The sisters are the brains behind food company Amawele - which means ’twins’ in South Africa’s isiZulu and isiXhosa languages - and have been treating residents of San Francisco in the United States to some of their home country’s traditional flavours for about eight years now.
The idea to start Amawele was inspired by a lack of representation of South African food in one of America’s most populous cities and its surrounding areas. This became even more apparent when South African became the first African country to host the soccer World Cup in 2010.
“In 2010 Pamela and I wanted to host a soccer World Cup birthday party (but) we couldn’t find any caterers that specialised in South African cuisine," said Wendy Drew.
“Pam and I took upon ourselves to make all the food and due to the positive reviews on the food from our guests Pamela and I saw a business opportunity and Amawele’s South African Cuisine was born," she told the African News Agency (ANA).
The Drew sisters, who are originally from Durban in South Africa’s KwaZulu-Natal province, founded the enterprise in 2013.
Pamela has always been passionate about cooking since her student days in San Francisco, when friends would ask her to recreate meals that they would have ordered at a fancy restaurant.
The twins were fortunate in that they started the company in a city that welcomes diversity and whose residents are always eager to try new foods.
"San Francisco is full of open-minded people so our cuisine was a breath of fresh air," said Wendy.

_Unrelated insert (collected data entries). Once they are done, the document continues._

(* ===== verification/Retirement.v ===== *)
(** Retiring candidates (store/retirement.go, controller/candidate_retirement.go): a
    drained candidate is retired, and a candidate that was retired long enough is
    deleted with its rows, when nothing refers to it and nothing changed since the
    decision. *)
From Stdlib Require Import Floats.
From S2P Require Import Prelude Effects GoOrder GoStrings GoSort Sha256 QoE DataPlan Gateway Handlers StoreTables StoreLogic RouteRecovery PlanStore RoutingSnapshot CandidateState Observations Inventory TorProfiles.

#[local] Open Scope Z_scope.
#[local] Open Scope effect_scope.

Record CandidateRetirementSnapshot := {
  rt_Candidate : Candidate;
  rt_DesiredGeneration : Z;
  rt_AppliedGeneration : Z;
  rt_InventoryEpoch : Z;
  rt_Referenced : bool;
  rt_TorCandidates : list TorProfileCandidate;
  rt_TorSemanticDigest : string
}.

Record CandidateRetirementBatchSnapshot := {
  rb_Candidates : list Candidate;
  rb_DesiredGeneration : Z;
  rb_AppliedGeneration : Z;
  rb_InventoryEpoch : Z;
  rb_TorCandidates : list TorProfileCandidate;
  rb_TorSemanticDigest : string
}.

Record CandidateRetirementResult := { rr_Changed : bool; rr_Lifecycle : string }.
Record CandidateRetirementBatchResult := { rr_ChangedCount : nat }.

Section Retirement.
Context `{Json} `{Vault} `{RetirementCodec}.

(** ** What is due *)

Definition retention_deadline (now : Time) (retention : Duration) : Z :=
  time_unix (time_add now (- retention)).

Definition candidateRetirementDue (now : Time) (retention : Duration) (c : Candidate) : bool :=
  if str_eqb (c_Lifecycle c) CandidateLifecycleDraining then
    match c_DrainAfter c with Some t => t <=? time_unix now | None => false end
  else if str_eqb (c_Lifecycle c) CandidateLifecycleRetired then
    match c_RetiredAt c with Some t => t <=? retention_deadline now retention | None => false end
  else false.

Definition candidateRetirementIdentityMatches (expected current : Candidate) : bool :=
  negb (str_eqb (c_ID expected) EmptyString) && str_eqb (c_ID expected) (c_ID current) &&
  str_eqb (c_SourceID expected) (c_SourceID current) &&
  str_eqb (c_Fingerprint expected) (c_Fingerprint current) &&
  str_eqb (c_Lifecycle expected) (c_Lifecycle current).

Definition candidate_less (a b : Candidate) : bool := str_ltb (c_ID a) (c_ID b).

Definition select_candidates (cond : Candidate -> bool) (d : Database) : list Candidate :=
  sort_slice candidate_less
    (List.filter cond (map (fun '(_, r) => cr_candidate r) (map_to_list (candidates d)))).

Definition CandidateForRetirement (o : Outcome) (id : string) : Tx Candidate :=
  transaction o (
    row <- get (fun d => candidates d !! id) ;;
    r <- requireAffected row "candidate" ;;
    ret (cr_candidate r)).

Definition check_times (now : Time) (retention : Duration) : Tx unit :=
  check (negb (time_is_zero now)) RetirementTime ;;;
  check (0 <? retention) RetirementRetention.

Definition ListCandidatesDueRetirement (o : Outcome) (now : Time) (retention : Duration) :
    Tx (list Candidate) :=
  check_times now retention ;;;
  query o (select_candidates (candidateRetirementDue now retention)).

Definition ListCandidatesDueRetirementPage (o : Outcome) (now : Time) (retention : Duration)
    (afterID : string) (limit : Z) : Tx (list Candidate) :=
  check_times now retention ;;;
  check ((0 <? limit) && (limit <=? 64)) RetirementPage ;;;
  query o (fun d => take (Z.to_nat limit)
    (select_candidates (fun c => str_ltb afterID (c_ID c) && candidateRetirementDue now retention c) d)).

(** ** Snapshots *)

Definition tor_ids (l : list Candidate) : list string :=
  map c_ID (List.filter (fun c => str_eqb (c_Kind c) KindTorBridge) l).

Definition batch_snapshot (ids : list string) (now : Time) (retention : Duration) :
    Tx CandidateRetirementBatchSnapshot :=
  plan <- get plan_state ;;
  epoch <- get inventory_epoch ;;
  references <- loadCandidateRetirementReferencesTx ;;
  due <- get (select_candidates (fun c => existsb (str_eqb (c_ID c)) ids &&
           negb (bool_decide (c_ID c ∈ references)) && candidateRetirementDue now retention c)) ;;
  tor <- loadTorProfileSetSnapshotTx (exclude_request EmptyString (tor_ids due)) references ;;
  digest <- lift (torProfileSemanticDigest tor) ;;
  ret {| rb_Candidates := due; rb_DesiredGeneration := desired_generation plan;
         rb_AppliedGeneration := applied_generation plan; rb_InventoryEpoch := epoch;
         rb_TorCandidates := tor; rb_TorSemanticDigest := digest |}.

Definition LoadCandidateRetirementBatchSnapshot (o : Outcome) (ids : list string) (now : Time)
    (retention : Duration) : Tx CandidateRetirementBatchSnapshot :=
  check (batch_size (length ids)) RetirementBatch ;;;
  check (negb (time_is_zero now) && (0 <? retention)) RetirementTime ;;;
  transaction o (batch_snapshot ids now retention).

Definition LoadCandidateRetirementSnapshot (o : Outcome) (id : string) :
    Tx CandidateRetirementSnapshot :=
  transaction o (
    row <- get (fun d => candidates d !! id) ;;
    r <- requireAffected row "candidate" ;;
    plan <- get plan_state ;;
    epoch <- get inventory_epoch ;;
    references <- loadCandidateRetirementReferencesTx ;;
    tor <- loadTorProfileSetSnapshotTx (exclude_request id []) references ;;
    digest <- lift (torProfileSemanticDigest tor) ;;
    ret {| rt_Candidate := cr_candidate r; rt_DesiredGeneration := desired_generation plan;
           rt_AppliedGeneration := applied_generation plan; rt_InventoryEpoch := epoch;
           rt_Referenced := bool_decide (id ∈ references); rt_TorCandidates := tor;
           rt_TorSemanticDigest := digest |}).

(** ** Advancing *)

(** [clock] is the clock of the database engine. *)
Definition deleteCandidateRetirementStateTx (clock : Z) (c : Candidate) : Tx unit :=
  let id := c_ID c in
  modify (fun d => d <| candidate_health := delete id (candidate_health d) |>
    <| probe_samples := List.filter (fun s => negb (str_eqb (sa_candidate_id s) id)) (probe_samples d) |>
    <| failure_domain_evidence :=
         filter (fun '((_, candidate), _) => candidate <> id) (failure_domain_evidence d) |>
    <| candidate_probe_state :=
         filter (fun '(_, r) => pr_candidate_id r <> id) (candidate_probe_state d) |>
    <| failure_domain_state := (fun r =>
         if str_eqb (fr_canary_candidate r) id
         then r <| fr_canary_candidate := EmptyString |> <| fr_updated_at := clock |> else r) <$>
         failure_domain_state d |>) ;;;
  row <- get (fun d => candidates d !! id) ;;
  r <- requireAffected row "retired candidate" ;;
  check (has_lifecycle CandidateLifecycleRetired r) (NotFound "retired candidate") ;;;
  modify (fun d => d <| candidates := delete id (candidates d) |>
    <| candidate_qoe_state := delete id (candidate_qoe_state d) |>) ;;;
  modify (fun d =>
    match sources d !! c_SourceID c with
    | Some s => if so_pending_delete s &&
                   Nat.eqb (affected (fun _ => of_source (c_SourceID c)) (candidates d)) 0
                then set_sources (delete (c_SourceID c)) d else d
    | None => d
    end).

Definition retire (now : Time) (c : Candidate) : Candidate :=
  c <| c_Lifecycle := CandidateLifecycleRetired |> <| c_RetiredAt := Some (time_unix now) |>
    <| c_UpdatedAt := time_unix now |>.

Definition retire_candidate (now : Time) (id : string) : Tx unit :=
  row <- get (fun d => candidates d !! id) ;;
  r <- requireAffected row "draining candidate" ;;
  check (has_lifecycle CandidateLifecycleDraining r &&
         match c_DrainAfter (cr_candidate r) with Some t => t <=? time_unix now | None => false end)
    (NotFound "draining candidate") ;;;
  modify (set_candidates <[id := set_candidate (retire now) r]>).

(** One step of a candidate; false: it is in no lifecycle that advances. *)
Definition advance_candidate (clock : Z) (now : Time) (c : Candidate) : Tx bool :=
  if str_eqb (c_Lifecycle c) CandidateLifecycleDraining then
    retire_candidate now (c_ID c) ;;; ret true
  else if str_eqb (c_Lifecycle c) CandidateLifecycleRetired then
    deleteCandidateRetirementStateTx clock c ;;; ret true
  else ret false.

Definition unchanged_since (generation epoch : Z) (d : Database) : bool :=
  (desired_generation (plan_state d) =? generation) &&
  (applied_generation (plan_state d) =? generation) && (inventory_epoch d =? epoch).

Definition digest_matches (expected current : string) : bool :=
  negb (str_eqb expected EmptyString) && str_eqb current expected.

Definition advance_body (clock : Z) (id : string) (generation epoch : Z) (torDigest : string)
    (now : Time) (retention : Duration) : Tx CandidateRetirementResult :=
  let nothing := {| rr_Changed := false; rr_Lifecycle := EmptyString |} in
  same <- get (unchanged_since generation epoch) ;;
  if negb same then ret nothing
  else
    references <- loadCandidateRetirementReferencesTx ;;
    row <- get (fun d => candidates d !! id) ;;
    match row with
    | None => ret nothing
    | Some r =>
        let c := cr_candidate r in
        let kept := {| rr_Changed := false; rr_Lifecycle := c_Lifecycle c |} in
        if bool_decide (id ∈ references) then ret kept
        else
          tor <- loadTorProfileSetSnapshotTx (exclude_request id []) references ;;
          digest <- lift (torProfileSemanticDigest tor) ;;
          if negb (digest_matches torDigest digest) then ret kept
          else if negb (candidateRetirementDue now retention c) then ret kept
          else
            _ <- advance_candidate clock now c ;;
            incrementInventoryEpochTx ;;;
            ret {| rr_Changed := true;
                   rr_Lifecycle := if has_lifecycle CandidateLifecycleDraining r
                                   then CandidateLifecycleRetired else EmptyString |}
    end.

Definition AdvanceCandidateRetirement (o : Outcome) (clock : Z) (id : string) (generation epoch : Z)
    (torDigest : string) (now : Time) (retention : Duration) : Tx CandidateRetirementResult :=
  check (negb (str_eqb id EmptyString)) RetirementIdentity ;;;
  check (0 <=? generation) RetirementGeneration ;;;
  check_times now retention ;;;
  transaction o (advance_body clock id generation epoch torDigest now retention).

(** The candidates of a batch as they are now; none when one of them is not what was
    expected, is in use, or is not due. *)
Definition current_candidate (references : gset string) (now : Time) (retention : Duration)
    (d : Database) (expected : Candidate) : option Candidate :=
  match candidates d !! c_ID expected with
  | Some r =>
      let c := cr_candidate r in
      if candidateRetirementIdentityMatches expected c && negb (bool_decide (c_ID c ∈ references)) &&
         candidateRetirementDue now retention c
      then Some c else None
  | None => None
  end.

(** The switch over the batch; it stops at a candidate that does not advance. *)
Fixpoint advance_all (clock : Z) (now : Time) (l : list Candidate) : Tx bool :=
  match l with
  | [] => ret true
  | c :: l =>
      advanced <- advance_candidate clock now c ;;
      if advanced then advance_all clock now l else ret false
  end.

Definition advance_batch (clock : Z) (expected : list Candidate) (generation epoch : Z)
    (torDigest : string) (now : Time) (retention : Duration) : Tx CandidateRetirementBatchResult :=
  let nothing := {| rr_ChangedCount := 0 |} in
  same <- get (unchanged_since generation epoch) ;;
  if negb same then ret nothing
  else
    references <- loadCandidateRetirementReferencesTx ;;
    current <- get (fun d => mapM (current_candidate references now retention d) expected) ;;
    match current with
    | None => ret nothing
    | Some current =>
        tor <- loadTorProfileSetSnapshotTx (exclude_request EmptyString (tor_ids current)) references ;;
        digest <- lift (torProfileSemanticDigest tor) ;;
        if negb (digest_matches torDigest digest) then ret nothing
        else
          advanced <- advance_all clock now current ;;
          if negb advanced then ret nothing
          else
            incrementInventoryEpochTx ;;;
            ret {| rr_ChangedCount := length current |}
    end.

Definition AdvanceCandidateRetirementBatch (o : Outcome) (clock : Z) (expected : list Candidate)
    (generation epoch : Z) (torDigest : string) (now : Time) (retention : Duration) :
    Tx CandidateRetirementBatchResult :=
  check (batch_size (length expected)) RetirementBatch ;;;
  check (0 <=? generation) RetirementGeneration ;;;
  check_times now retention ;;;
  check (bool_decide (NoDup (map c_ID expected)) &&
         negb (existsb (fun c => str_eqb (c_ID c) EmptyString) expected)) RetirementIdentity ;;;
  transaction o (advance_batch clock expected generation epoch torDigest now retention).
End Retirement.
Lemma batch_edges op clock expected generation epoch digest now retention d a d' id : 0 < retention ->
  op = InvRetireBatch clock expected generation epoch digest now retention -> NoDup (map c_ID expected) ->
  advance_batch clock expected generation epoch digest now retention d = (inr a, d') ->
  lifecycle_edge op d id (candidates d !! id) (candidates d' !! id).
Proof.
  intros Hret Hop Hnd Hr. unfold advance_batch in Hr. cbn zeta in Hr. run_in Hr.
  destruct (unchanged_since generation epoch d) eqn:Eu; cbn [negb] in Hr;
    [|apply ret_inr in Hr as [_ ->]; constructor].
  apply unchanged_generations in Eu as Eg. destruct Eg as (Hgen & _ & _).
  apply bind_inr in Hr as (refs & d1 & Href & Hr). injection Href as Href <-. run_in Hr.
  destruct (mapM _ expected) as [current|] eqn:Em; [|apply ret_inr in Hr as [_ ->]; constructor].
  apply bind_inr in Hr as (tor & d1 & Htor & Hr). injection Htor as _ <-. run_in Hr.
  destruct (digest_matches _ _) in Hr; cbn [negb] in Hr; [|apply ret_inr in Hr as [_ ->]; constructor].
  apply bind_inr in Hr as (b & d1 & Hadv & Hr). apply current_rows in Em as (Hids & Hcur).
  apply advance_all_run in Hadv as [Hkeep Hall]; [|by rewrite Hids].
  destruct Hall as [-> Hall].
  { intros c Hc. destruct (Hcur c Hc) as (_ & r & ? & ? & _). by exists r. }
  { intros c Hc. destruct (Hcur c Hc) as (_ & r & _ & <- & Hdue). apply due_iff in Hdue as [[? _]|[? _]]; auto. }
  cbn [negb] in Hr. unfold incrementInventoryEpochTx in Hr. run_all Hr.
  assert (candidates (d1 <| inventory_epoch := inventory_epoch d1 + 1 |>) = candidates d1) as -> by by destruct d1.
  destruct (decide (id ∈ map c_ID current)) as [Hin|Hin]; [|rewrite Hkeep by done; constructor].
  apply list_elem_of_fmap in Hin as (c & -> & Hc). destruct (Hcur c Hc) as (Hn & r & Hr' & He & Hdue).
  rewrite (Hall c r Hc Hr'), Hr'. eapply advanced_edge; [|by rewrite He|by eapply idle_unreferenced].
  split; [done|]. exists clock, generation, epoch, digest. split; [done|right]. exists expected.
  split; [done|]. rewrite <- Hids. by apply list_elem_of_fmap_2.
Qed.
Lemma sample_plain : plain_addresses.
Proof.
  intros s ip E _. cbn in E. apply fmap_Some in E as (a & Ea & ->). cbn [ip_text].
  apply parse_addr4_spec in Ea as [[Ha [Hb [Hc Hd]]] _]. unfold addr_string.
  assert (forall n, octet n -> contains_char "|" (decimal n) = false) as Hn.
  { intros n [Hn _]. by apply barless_digits, decimal_spec. }
  rewrite !contains_char_app, !Hn by done. done.
Qed.

Lemma identified_links_render_witness : exists config, VLESSOutbound ada_link "cand_a" = inr config.
Proof.
  eapply (identified_links_render ada_link "cand_a"). vm_compute. reflexivity.
Defined.

Definition sample_route (serverName : string) : LinkRoute := {|
  lr_Host := "example.org"; lr_Port := 443; lr_Transport := "tcp"; lr_Security := "reality";
  lr_ServerName := serverName; lr_FrontingHost := EmptyString |}.
Definition sample_identity (serverName : string) : Identity := {|
  RouteKey := prefixedIdentityDigest "route-v1-" ("v1|example.org|443|tcp|reality|" ++ serverName ++ "|");
  FailureDomain := prefixedIdentityDigest "domain-v1-" "v1|example.org|443" |}.
(* ===== verification/RenderingSafety.v ===== *)
(** A rendered plan is well formed: what PlanRendering.v produces for a sound
    placement passes the validation of the gateway. *)
From Stdlib Require Import String Ascii Floats.
From S2P Require Import Prelude Effects GoOrder GoStrings GoSort GoNet Sha256 XrayConfig SchedLoad.
From S2P Require Import DataPlan DataChange Handlers StoreTables StoreLogic PlanStore RouteCandidates PlanRendering.

#[local] Open Scope Z_scope.
#[local] Open Scope effect_scope.

(** ** Digests of fields *)

Definition byte_list (l : list Z) : Prop := Forall (fun b => 0 <= b < 256) l.

Lemma byte_list_app a b : byte_list a -> byte_list b -> byte_list (a ++ b).
Proof. intros Ha Hb. by apply Forall_app. Qed.

Lemma bytes_of_range s : byte_list (bytes_of s).
Proof.
  apply Forall_forall. unfold bytes_of. intros z Hz. apply list_elem_of_In, in_map_iff in Hz as (c & <- & _).
  pose proof (N_ascii_bounded c). lia.
Qed.

Lemma to_big_endian_mod n z : big_endian (to_big_endian n z) = z `mod` 256 ^ Z.of_nat n.
Proof.
  induction n as [|n IH]; cbn [to_big_endian big_endian]; [by rewrite Z.mod_1_r|].
  rewrite IH, to_big_endian_length, Nat2Z.inj_succ, Z.pow_succ_r by lia.
  rewrite (Z.mul_comm 256), Z.rem_mul_r by (try apply Z.pow_nonzero; lia). lia.
Qed.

Due to their upbringing, all their dishes are Durban-inspired and include curries, vetkoeks (fried dough bread), bunny chows (hollowed-out bread loaves filled with curry) samp (pounded dried corn kernels) as well as beans, spiced rice and savoury pies.
The people's favourite is the bunny chow, whose fillings comprise either a vegetarian or meat curry.
In 2019, the Drew sisters moved their business online, allowing customers to make orders for delivery.
They have added a Rooibos drink to the menu, out of a desire to create a beverage that truly represents South Africa. The rooibos leaf is grown in the country’s Cederberg mountains.
Currently, Amawele’s South African Cuisine only takes local orders, but hopes to expand internationally soon.
Unfortunately, it was not left unscathed by the Covid-19 pandemic which hit the hospitality industry hard last year.
Before the pandemic, Amawele’s was doing extremely well, but things have since been tough, said Wendy Drew.
"Now that world is slowly opening up (again) we are hopeful that we shall return to our glory days," she added optimistically.